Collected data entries
········
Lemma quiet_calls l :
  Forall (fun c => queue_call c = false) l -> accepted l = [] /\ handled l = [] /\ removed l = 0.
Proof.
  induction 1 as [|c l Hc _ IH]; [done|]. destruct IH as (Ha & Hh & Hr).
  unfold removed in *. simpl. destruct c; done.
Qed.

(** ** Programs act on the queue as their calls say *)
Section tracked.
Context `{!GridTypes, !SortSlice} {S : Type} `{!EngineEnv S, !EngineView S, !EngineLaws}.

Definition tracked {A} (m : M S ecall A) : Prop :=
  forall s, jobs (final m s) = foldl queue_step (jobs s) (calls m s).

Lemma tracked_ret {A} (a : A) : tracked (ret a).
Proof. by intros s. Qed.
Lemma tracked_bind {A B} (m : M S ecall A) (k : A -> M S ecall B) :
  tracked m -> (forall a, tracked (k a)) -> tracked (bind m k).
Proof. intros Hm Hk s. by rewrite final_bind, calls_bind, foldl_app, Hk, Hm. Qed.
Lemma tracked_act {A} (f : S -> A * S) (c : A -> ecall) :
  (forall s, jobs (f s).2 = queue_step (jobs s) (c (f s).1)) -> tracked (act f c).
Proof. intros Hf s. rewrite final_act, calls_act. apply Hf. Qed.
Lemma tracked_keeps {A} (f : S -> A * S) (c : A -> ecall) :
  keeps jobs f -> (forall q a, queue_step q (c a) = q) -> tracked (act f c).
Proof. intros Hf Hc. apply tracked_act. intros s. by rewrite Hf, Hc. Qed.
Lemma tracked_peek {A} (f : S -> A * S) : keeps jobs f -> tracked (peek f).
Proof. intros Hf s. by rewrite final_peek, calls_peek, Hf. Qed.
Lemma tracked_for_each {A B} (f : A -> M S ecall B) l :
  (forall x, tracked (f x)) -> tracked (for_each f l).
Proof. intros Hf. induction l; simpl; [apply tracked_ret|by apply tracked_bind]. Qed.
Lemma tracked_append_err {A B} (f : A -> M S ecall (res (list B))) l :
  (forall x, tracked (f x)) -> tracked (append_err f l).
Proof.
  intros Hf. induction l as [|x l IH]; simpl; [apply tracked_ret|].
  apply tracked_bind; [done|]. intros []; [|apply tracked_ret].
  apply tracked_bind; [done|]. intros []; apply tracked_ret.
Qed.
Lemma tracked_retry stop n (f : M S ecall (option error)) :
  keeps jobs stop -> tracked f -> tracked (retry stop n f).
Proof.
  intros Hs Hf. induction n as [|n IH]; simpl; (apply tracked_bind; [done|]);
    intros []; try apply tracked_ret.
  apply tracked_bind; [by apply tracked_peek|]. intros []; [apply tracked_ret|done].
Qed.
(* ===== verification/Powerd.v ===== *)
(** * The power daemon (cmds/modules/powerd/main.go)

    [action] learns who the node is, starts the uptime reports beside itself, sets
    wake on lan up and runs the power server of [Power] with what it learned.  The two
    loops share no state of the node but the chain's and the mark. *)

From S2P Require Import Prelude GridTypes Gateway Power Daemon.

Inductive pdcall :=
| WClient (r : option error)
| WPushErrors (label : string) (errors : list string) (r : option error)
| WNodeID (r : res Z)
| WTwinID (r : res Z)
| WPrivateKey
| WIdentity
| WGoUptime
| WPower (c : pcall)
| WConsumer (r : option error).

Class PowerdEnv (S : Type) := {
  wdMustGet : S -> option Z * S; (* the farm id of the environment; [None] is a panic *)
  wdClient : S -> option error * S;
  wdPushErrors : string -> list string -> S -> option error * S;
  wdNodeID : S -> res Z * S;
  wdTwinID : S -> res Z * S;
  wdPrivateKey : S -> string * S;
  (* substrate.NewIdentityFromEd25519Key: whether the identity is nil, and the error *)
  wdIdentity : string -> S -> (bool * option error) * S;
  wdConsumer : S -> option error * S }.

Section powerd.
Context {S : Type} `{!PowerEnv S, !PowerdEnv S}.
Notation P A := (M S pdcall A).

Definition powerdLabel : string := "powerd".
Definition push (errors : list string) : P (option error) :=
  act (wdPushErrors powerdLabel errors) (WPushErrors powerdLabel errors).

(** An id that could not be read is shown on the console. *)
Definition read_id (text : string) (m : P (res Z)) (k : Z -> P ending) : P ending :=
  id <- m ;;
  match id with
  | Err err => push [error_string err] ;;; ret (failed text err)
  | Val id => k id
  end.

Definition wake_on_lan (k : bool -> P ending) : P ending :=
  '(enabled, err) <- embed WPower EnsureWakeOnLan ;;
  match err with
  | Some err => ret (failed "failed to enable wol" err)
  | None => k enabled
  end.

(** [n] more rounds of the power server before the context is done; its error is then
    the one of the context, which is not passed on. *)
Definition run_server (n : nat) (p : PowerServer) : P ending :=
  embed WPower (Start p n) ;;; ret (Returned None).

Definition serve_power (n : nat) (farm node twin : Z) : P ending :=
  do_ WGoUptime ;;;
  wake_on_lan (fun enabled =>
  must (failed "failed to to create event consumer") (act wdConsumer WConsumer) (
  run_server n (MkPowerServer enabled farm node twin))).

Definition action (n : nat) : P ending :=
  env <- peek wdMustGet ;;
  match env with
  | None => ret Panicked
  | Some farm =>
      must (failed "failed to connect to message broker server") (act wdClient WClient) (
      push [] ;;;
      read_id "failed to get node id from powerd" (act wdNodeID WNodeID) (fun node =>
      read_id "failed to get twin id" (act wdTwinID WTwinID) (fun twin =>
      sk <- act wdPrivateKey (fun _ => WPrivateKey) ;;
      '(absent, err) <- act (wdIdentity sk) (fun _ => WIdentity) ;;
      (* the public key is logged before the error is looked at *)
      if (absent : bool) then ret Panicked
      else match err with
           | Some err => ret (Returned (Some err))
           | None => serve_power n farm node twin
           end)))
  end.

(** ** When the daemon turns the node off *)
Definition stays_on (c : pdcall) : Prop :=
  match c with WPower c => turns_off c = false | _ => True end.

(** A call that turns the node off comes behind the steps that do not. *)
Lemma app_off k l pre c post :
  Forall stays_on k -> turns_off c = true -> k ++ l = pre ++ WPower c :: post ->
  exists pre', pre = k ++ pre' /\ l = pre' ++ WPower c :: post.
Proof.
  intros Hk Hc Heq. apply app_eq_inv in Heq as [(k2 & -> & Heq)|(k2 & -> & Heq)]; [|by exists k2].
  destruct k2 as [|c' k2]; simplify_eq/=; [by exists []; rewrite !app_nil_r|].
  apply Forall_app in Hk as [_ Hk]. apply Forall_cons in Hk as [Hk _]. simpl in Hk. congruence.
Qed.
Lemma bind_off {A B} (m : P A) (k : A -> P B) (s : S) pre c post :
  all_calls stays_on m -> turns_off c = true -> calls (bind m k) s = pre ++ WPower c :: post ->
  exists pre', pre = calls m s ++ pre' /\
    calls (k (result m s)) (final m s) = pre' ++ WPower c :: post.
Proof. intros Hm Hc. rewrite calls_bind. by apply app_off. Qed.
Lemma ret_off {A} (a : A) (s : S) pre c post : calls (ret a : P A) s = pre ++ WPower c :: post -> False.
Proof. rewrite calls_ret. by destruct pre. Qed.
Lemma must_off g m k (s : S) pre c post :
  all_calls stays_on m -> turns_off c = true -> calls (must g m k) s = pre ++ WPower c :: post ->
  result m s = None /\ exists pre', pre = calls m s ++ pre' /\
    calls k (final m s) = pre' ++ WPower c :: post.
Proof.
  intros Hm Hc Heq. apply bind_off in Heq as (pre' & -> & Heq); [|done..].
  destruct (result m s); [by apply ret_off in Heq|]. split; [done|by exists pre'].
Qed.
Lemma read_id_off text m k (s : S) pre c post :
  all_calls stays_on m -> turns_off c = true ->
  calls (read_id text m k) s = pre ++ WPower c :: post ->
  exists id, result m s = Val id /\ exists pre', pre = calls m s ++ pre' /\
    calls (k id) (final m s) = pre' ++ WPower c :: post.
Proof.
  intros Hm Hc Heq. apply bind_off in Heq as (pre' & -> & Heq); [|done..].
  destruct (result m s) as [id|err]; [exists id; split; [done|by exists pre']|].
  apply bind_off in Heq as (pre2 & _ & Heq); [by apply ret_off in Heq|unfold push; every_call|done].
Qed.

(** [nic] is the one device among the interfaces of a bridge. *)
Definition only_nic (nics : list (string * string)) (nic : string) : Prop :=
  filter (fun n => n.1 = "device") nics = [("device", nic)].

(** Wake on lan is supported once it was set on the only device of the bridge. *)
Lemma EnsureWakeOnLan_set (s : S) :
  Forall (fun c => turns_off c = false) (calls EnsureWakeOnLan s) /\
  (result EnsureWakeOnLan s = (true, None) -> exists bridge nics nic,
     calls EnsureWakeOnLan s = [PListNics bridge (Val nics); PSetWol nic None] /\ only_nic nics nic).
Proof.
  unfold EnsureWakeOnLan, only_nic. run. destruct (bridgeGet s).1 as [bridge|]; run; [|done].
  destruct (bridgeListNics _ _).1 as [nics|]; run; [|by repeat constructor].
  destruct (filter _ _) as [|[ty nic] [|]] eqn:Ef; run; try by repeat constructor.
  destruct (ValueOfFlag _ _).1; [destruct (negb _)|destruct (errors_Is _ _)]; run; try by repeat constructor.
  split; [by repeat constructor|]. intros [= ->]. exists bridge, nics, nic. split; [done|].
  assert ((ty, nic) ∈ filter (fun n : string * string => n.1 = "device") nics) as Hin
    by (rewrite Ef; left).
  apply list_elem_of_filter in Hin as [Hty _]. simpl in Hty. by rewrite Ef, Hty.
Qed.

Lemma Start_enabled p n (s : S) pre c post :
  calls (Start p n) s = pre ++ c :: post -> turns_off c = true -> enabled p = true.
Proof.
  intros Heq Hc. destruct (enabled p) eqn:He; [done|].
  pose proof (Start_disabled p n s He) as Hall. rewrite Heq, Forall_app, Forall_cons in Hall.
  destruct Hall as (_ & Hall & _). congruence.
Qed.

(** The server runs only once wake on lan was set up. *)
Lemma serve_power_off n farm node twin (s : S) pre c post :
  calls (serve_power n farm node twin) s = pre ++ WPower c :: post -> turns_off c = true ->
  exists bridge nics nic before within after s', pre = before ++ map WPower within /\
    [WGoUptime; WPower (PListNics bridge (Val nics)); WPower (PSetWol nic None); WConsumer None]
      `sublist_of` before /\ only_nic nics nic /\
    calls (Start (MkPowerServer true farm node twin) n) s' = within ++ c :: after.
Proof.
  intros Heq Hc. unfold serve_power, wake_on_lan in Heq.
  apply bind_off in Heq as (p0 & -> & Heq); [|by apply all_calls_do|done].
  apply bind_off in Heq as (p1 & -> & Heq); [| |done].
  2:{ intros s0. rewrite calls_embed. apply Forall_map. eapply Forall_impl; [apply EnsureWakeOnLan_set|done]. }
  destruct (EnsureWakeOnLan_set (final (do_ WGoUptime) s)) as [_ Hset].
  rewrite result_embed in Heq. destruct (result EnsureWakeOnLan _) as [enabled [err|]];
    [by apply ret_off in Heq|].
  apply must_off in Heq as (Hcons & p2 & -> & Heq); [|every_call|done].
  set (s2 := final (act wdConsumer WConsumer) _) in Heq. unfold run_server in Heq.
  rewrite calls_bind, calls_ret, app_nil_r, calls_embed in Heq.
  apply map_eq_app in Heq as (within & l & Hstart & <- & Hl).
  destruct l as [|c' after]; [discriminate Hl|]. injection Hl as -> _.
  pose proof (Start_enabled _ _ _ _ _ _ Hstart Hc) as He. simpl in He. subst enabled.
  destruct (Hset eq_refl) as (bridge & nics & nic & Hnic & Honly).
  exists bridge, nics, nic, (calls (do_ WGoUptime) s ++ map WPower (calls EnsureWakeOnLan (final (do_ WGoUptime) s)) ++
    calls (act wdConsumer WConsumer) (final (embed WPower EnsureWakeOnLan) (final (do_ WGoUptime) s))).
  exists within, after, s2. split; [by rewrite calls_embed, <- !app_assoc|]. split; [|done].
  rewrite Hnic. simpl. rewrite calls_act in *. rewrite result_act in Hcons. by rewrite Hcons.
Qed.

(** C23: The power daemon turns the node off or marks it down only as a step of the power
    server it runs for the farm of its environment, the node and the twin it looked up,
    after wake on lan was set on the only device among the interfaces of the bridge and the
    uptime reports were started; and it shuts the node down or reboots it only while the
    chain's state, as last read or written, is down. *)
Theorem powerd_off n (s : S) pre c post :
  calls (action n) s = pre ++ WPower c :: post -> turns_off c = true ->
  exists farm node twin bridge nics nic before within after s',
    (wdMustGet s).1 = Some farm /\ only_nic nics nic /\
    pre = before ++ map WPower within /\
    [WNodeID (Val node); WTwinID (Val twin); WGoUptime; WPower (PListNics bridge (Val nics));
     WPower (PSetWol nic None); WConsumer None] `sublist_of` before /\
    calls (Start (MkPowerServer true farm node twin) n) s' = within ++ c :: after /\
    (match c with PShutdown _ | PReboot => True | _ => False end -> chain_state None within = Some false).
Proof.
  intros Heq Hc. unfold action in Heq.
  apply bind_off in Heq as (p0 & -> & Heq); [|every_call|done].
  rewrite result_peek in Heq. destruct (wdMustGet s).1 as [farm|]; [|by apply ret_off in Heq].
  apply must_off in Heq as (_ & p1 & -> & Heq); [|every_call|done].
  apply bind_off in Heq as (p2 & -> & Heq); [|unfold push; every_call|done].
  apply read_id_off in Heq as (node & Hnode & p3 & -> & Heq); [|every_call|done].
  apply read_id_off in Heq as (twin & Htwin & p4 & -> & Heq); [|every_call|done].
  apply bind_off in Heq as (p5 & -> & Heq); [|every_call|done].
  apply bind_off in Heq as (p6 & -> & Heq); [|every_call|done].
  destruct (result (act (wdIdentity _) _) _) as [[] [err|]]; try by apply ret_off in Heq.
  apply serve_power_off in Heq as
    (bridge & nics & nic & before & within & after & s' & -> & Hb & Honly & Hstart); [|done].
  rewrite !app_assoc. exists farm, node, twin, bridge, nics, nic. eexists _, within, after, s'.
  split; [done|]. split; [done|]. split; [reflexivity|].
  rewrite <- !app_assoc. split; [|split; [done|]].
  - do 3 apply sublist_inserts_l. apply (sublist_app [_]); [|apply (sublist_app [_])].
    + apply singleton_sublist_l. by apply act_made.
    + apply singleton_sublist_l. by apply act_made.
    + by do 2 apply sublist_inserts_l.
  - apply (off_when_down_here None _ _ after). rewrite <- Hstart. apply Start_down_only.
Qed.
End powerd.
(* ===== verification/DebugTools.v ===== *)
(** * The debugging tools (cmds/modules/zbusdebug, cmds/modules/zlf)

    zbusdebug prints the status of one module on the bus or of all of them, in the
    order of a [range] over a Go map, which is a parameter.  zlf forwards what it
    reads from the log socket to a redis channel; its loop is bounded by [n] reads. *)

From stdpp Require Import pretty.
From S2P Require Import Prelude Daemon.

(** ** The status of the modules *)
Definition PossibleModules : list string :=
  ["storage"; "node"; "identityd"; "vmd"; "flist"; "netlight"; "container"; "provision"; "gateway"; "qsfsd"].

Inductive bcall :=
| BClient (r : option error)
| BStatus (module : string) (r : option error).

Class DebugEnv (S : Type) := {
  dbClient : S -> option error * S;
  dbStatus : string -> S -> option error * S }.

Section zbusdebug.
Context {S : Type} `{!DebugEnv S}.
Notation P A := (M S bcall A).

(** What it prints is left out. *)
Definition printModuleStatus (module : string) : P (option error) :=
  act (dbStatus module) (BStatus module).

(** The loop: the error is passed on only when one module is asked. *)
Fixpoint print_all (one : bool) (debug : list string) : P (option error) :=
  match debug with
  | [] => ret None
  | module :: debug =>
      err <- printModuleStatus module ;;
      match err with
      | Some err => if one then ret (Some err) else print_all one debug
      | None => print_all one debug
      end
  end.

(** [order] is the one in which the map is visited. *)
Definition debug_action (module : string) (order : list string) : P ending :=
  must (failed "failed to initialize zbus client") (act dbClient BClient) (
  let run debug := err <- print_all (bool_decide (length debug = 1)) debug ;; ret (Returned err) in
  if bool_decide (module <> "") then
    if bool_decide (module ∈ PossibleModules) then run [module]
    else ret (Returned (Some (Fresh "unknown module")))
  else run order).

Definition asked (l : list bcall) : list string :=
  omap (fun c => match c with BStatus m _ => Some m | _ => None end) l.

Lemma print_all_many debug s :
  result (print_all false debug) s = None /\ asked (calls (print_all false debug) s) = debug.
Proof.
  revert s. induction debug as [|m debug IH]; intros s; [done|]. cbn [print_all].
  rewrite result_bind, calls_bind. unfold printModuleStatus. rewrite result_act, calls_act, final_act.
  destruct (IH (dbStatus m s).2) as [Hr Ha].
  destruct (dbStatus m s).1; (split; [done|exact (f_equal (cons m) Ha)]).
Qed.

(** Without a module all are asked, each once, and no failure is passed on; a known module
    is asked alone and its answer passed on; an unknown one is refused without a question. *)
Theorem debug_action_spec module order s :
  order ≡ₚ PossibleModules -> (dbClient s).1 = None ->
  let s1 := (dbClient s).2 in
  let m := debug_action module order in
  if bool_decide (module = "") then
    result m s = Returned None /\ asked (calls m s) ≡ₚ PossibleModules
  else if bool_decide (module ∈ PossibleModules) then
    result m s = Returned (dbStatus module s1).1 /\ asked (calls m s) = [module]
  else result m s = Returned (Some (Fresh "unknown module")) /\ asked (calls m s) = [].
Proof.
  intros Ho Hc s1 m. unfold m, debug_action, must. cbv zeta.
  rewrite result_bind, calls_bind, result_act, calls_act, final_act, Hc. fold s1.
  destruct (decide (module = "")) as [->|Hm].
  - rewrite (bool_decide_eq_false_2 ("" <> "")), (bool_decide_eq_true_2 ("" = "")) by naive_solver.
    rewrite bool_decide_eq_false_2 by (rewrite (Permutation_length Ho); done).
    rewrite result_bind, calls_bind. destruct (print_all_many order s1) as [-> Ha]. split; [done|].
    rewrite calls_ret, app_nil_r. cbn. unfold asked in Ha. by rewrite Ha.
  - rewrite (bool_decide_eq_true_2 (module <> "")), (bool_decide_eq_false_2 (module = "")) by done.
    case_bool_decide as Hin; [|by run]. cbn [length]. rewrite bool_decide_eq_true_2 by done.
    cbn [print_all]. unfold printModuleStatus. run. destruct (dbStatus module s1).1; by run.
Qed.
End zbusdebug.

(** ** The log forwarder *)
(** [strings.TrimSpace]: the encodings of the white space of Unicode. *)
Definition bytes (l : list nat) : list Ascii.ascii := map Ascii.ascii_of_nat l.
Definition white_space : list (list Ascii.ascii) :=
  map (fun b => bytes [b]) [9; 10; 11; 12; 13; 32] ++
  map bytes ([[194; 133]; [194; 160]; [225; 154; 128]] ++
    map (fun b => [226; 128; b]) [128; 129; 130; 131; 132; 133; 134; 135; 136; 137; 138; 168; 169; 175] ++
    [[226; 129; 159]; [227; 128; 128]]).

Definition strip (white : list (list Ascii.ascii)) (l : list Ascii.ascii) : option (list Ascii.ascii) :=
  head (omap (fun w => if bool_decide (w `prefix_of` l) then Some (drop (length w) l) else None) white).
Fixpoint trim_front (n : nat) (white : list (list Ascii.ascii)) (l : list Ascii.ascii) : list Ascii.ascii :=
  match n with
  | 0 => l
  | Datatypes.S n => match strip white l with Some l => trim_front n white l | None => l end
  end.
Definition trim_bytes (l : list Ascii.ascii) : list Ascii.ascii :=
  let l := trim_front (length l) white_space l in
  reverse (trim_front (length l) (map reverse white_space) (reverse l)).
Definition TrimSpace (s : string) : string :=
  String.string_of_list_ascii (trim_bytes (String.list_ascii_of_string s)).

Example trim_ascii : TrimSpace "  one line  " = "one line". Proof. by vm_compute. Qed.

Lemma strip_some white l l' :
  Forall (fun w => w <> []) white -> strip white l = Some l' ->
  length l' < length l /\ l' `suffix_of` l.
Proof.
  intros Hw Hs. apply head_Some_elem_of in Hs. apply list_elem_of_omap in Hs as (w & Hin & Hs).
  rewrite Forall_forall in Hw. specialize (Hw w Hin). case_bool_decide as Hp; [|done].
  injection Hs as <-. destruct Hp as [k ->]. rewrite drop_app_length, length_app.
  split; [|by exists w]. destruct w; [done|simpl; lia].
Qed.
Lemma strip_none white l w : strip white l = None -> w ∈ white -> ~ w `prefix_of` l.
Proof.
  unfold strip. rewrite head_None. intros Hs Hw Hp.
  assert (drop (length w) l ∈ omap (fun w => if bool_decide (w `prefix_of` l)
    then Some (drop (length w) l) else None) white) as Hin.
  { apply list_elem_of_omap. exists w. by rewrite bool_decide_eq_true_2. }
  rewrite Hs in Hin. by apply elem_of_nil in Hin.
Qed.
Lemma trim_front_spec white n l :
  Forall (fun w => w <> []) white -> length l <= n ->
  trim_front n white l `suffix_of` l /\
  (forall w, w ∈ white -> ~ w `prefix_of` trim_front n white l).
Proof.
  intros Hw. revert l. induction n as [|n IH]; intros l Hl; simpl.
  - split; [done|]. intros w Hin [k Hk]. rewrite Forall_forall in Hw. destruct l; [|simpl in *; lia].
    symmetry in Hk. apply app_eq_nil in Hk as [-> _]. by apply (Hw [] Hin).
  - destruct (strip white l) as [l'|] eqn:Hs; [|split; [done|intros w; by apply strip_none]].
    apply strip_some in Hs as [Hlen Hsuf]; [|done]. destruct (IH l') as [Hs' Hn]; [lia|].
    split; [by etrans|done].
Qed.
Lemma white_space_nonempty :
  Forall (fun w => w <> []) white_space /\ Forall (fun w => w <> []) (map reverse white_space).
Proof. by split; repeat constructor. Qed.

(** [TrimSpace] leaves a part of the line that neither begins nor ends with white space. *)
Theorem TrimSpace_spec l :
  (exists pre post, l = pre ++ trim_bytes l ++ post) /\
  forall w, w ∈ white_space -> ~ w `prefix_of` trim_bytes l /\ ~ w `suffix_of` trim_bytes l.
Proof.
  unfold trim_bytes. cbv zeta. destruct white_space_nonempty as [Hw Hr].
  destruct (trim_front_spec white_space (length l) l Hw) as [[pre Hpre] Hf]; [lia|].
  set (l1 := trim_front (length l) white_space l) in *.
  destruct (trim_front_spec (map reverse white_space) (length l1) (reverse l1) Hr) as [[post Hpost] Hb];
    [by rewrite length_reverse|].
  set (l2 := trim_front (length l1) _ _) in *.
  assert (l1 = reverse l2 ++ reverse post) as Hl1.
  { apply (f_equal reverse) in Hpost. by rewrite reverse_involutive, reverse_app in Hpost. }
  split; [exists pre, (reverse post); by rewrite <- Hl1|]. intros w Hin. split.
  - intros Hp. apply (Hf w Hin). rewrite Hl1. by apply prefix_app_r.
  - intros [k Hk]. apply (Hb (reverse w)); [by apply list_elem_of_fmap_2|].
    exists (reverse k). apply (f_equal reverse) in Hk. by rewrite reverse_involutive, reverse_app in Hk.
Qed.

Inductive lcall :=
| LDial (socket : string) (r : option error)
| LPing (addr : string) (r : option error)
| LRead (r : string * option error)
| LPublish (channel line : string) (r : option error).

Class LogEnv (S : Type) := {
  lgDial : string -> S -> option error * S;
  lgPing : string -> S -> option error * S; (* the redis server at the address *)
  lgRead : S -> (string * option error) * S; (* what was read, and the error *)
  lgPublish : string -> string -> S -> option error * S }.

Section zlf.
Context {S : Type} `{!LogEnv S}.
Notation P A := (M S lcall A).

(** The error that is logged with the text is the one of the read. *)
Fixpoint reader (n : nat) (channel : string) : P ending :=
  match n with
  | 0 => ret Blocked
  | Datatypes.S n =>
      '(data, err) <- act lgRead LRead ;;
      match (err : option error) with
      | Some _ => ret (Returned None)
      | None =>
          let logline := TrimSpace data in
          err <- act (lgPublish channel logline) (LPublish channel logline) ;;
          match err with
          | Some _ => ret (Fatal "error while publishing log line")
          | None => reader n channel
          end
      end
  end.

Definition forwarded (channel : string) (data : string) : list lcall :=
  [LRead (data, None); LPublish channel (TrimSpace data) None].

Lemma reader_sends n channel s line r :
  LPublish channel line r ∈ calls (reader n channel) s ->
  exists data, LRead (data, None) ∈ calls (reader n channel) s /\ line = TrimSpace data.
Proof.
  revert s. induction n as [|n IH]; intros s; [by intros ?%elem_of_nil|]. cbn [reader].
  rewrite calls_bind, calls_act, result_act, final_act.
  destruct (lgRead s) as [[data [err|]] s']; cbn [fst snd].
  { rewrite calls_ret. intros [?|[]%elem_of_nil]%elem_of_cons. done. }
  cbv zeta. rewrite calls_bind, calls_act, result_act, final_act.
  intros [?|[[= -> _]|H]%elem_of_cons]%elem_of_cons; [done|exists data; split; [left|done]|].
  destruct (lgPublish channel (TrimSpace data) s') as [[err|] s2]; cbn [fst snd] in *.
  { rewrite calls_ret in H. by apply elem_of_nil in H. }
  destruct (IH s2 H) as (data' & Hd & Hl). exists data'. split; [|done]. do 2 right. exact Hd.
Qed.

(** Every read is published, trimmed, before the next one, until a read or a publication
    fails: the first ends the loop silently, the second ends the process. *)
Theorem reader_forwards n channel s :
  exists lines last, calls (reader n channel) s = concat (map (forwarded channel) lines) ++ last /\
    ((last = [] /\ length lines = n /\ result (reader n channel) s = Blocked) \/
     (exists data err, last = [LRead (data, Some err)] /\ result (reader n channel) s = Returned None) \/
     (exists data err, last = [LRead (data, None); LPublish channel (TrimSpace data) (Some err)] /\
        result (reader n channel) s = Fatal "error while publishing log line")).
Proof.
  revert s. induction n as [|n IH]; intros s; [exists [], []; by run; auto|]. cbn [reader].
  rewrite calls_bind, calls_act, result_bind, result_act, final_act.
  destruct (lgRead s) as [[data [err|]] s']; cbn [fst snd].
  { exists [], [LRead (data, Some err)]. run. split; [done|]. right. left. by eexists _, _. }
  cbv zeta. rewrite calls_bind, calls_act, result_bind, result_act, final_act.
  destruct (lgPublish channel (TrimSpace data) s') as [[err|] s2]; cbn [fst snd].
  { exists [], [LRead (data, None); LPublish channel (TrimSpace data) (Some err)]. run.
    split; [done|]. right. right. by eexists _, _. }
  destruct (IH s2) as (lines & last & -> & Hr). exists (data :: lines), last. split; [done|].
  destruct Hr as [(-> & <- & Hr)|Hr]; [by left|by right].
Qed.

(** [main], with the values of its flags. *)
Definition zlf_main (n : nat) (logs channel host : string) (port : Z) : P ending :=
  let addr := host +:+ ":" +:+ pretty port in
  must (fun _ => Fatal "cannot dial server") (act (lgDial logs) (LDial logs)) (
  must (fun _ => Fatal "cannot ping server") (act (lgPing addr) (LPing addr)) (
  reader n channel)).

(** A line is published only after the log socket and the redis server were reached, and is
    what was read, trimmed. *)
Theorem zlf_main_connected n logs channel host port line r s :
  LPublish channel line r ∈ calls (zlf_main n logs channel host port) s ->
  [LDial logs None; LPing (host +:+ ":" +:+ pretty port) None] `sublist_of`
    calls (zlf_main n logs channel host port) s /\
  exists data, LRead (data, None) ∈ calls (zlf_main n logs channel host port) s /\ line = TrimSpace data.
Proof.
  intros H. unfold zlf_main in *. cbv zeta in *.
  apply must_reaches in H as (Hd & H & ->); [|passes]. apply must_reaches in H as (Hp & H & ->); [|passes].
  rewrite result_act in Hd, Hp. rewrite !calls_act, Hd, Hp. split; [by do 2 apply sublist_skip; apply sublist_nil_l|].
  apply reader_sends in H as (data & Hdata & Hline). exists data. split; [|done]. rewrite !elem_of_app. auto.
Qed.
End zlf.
········
### Exercise prompt
Copy all lines of the preceding data that hold the word "looked".

### Problem solution
      (* the public key is logged before the error is looked at *)
    server it runs for the farm of its environment, the node and the twin it looked up,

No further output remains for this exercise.